**ASSIGNMENT:** Below is a listing; restate from it, character for character, the lines beginning at the line holding "b) = Some a))." and ending at the line holding "repeat split; auto;", both included.

**MATERIALS PROVIDED:**

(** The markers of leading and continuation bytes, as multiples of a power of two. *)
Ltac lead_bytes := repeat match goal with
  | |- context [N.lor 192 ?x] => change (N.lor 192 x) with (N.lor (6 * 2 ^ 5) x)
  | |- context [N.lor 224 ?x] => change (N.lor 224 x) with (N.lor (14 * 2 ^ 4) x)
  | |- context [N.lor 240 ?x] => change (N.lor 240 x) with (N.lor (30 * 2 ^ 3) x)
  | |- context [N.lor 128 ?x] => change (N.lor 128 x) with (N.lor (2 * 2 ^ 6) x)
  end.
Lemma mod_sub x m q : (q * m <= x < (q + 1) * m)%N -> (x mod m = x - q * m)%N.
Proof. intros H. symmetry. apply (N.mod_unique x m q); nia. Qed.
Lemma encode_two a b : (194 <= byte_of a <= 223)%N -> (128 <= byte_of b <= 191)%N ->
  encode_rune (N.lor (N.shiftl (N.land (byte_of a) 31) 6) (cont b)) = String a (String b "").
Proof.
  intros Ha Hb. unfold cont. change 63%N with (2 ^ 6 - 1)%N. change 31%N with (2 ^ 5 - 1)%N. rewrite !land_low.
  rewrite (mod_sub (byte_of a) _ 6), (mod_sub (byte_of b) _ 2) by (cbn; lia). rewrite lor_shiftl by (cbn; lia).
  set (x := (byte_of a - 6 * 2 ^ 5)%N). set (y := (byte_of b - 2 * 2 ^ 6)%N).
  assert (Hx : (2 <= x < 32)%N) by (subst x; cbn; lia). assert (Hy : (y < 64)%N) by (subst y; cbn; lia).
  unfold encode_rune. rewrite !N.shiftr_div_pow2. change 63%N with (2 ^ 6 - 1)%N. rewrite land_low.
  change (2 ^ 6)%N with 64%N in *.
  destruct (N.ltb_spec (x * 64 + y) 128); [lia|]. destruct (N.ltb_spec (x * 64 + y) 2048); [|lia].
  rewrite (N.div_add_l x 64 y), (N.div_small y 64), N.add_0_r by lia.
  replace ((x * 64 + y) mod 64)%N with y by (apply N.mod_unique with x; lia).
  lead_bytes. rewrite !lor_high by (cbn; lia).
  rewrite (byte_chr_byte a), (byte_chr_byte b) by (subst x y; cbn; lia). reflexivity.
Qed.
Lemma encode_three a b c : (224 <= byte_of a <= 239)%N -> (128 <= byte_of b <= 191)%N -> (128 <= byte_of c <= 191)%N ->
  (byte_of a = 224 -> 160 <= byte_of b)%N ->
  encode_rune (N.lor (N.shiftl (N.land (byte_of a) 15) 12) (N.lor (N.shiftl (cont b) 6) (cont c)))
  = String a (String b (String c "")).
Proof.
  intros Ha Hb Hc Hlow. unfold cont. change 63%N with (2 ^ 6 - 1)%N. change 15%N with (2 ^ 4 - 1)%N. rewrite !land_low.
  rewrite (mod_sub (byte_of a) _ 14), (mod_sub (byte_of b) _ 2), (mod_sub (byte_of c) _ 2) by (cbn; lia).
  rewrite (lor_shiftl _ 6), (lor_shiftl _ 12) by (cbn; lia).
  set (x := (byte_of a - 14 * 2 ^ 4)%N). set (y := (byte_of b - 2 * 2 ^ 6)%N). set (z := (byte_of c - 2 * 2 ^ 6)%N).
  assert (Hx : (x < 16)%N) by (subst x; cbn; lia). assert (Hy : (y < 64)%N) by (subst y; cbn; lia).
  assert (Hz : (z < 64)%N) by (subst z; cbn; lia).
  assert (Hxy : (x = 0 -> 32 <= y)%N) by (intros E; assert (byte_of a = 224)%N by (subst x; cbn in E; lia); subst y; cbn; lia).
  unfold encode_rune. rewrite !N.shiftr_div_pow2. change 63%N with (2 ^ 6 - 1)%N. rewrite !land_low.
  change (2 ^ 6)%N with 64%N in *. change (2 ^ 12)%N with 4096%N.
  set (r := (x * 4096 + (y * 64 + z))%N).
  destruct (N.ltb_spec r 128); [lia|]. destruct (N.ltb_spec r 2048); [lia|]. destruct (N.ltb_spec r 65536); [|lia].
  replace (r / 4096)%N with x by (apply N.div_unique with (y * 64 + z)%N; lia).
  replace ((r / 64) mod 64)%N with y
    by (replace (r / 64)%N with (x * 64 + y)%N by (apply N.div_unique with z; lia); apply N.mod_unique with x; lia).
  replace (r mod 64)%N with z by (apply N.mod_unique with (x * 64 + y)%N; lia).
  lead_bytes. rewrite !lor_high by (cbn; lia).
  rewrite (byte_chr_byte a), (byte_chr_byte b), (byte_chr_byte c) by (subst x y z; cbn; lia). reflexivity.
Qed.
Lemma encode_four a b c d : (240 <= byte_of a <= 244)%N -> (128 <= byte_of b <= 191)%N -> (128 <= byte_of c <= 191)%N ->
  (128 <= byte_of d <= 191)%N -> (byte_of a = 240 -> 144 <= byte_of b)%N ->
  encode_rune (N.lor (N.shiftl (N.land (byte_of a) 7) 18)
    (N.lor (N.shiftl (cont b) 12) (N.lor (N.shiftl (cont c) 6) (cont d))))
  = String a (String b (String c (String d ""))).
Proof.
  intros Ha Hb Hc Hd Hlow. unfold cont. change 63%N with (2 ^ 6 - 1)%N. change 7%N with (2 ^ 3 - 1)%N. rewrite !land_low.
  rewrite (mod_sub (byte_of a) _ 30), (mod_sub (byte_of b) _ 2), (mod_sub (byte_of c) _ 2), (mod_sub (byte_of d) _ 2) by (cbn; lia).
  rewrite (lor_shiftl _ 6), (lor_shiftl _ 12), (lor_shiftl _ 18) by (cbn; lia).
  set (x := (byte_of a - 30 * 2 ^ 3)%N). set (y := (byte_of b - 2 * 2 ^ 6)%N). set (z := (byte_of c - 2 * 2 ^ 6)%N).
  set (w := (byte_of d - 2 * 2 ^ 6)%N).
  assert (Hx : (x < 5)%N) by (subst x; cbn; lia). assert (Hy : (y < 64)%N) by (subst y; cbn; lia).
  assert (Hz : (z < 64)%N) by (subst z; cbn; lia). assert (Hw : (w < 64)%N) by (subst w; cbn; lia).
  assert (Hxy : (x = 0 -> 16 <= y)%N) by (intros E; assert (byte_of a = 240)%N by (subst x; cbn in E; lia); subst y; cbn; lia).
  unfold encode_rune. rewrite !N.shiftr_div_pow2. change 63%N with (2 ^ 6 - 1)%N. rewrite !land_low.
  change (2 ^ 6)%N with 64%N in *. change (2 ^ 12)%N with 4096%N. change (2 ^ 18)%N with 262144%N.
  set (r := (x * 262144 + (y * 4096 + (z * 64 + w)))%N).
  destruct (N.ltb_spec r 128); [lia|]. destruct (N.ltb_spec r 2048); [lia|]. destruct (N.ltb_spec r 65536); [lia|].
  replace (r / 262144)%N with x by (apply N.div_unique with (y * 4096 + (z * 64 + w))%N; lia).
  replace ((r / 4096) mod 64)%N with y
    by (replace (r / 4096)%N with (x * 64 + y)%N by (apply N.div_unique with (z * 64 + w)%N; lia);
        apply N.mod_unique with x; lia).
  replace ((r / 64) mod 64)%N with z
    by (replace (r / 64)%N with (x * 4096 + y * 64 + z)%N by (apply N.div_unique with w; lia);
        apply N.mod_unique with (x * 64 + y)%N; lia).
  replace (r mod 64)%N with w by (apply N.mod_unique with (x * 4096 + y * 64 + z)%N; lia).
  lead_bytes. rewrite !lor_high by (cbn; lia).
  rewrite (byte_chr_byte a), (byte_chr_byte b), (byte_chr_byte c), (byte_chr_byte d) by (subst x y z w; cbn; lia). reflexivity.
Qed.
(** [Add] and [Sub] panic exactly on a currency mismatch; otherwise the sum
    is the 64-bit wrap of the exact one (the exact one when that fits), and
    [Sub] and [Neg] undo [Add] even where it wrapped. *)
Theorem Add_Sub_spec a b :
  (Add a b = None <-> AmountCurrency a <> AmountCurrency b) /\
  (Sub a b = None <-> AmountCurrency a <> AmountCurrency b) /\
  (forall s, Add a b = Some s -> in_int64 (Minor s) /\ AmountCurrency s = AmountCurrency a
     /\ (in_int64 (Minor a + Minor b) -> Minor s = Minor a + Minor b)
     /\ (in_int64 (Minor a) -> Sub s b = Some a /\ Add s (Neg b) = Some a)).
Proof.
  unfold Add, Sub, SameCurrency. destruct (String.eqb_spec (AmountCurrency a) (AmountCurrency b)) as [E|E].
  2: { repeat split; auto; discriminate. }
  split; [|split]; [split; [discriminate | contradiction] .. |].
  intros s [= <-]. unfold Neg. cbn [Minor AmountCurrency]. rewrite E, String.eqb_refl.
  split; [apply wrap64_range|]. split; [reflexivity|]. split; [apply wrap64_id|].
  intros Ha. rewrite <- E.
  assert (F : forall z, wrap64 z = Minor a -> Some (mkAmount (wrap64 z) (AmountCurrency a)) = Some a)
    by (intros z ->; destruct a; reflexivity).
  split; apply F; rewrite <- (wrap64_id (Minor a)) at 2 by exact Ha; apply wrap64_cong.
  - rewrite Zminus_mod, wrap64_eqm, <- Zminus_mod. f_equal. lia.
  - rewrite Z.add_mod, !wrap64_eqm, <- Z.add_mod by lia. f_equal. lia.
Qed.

**COMPLETED EXERCISE:**
     /\ (in_int64 (Minor a) -> Sub s b = Some a /\ Add s (Neg b) = Some a)).
Proof.
  unfold Add, Sub, SameCurrency. destruct (String.eqb_spec (AmountCurrency a) (AmountCurrency b)) as [E|E].
  2: { repeat split; auto; discriminate. }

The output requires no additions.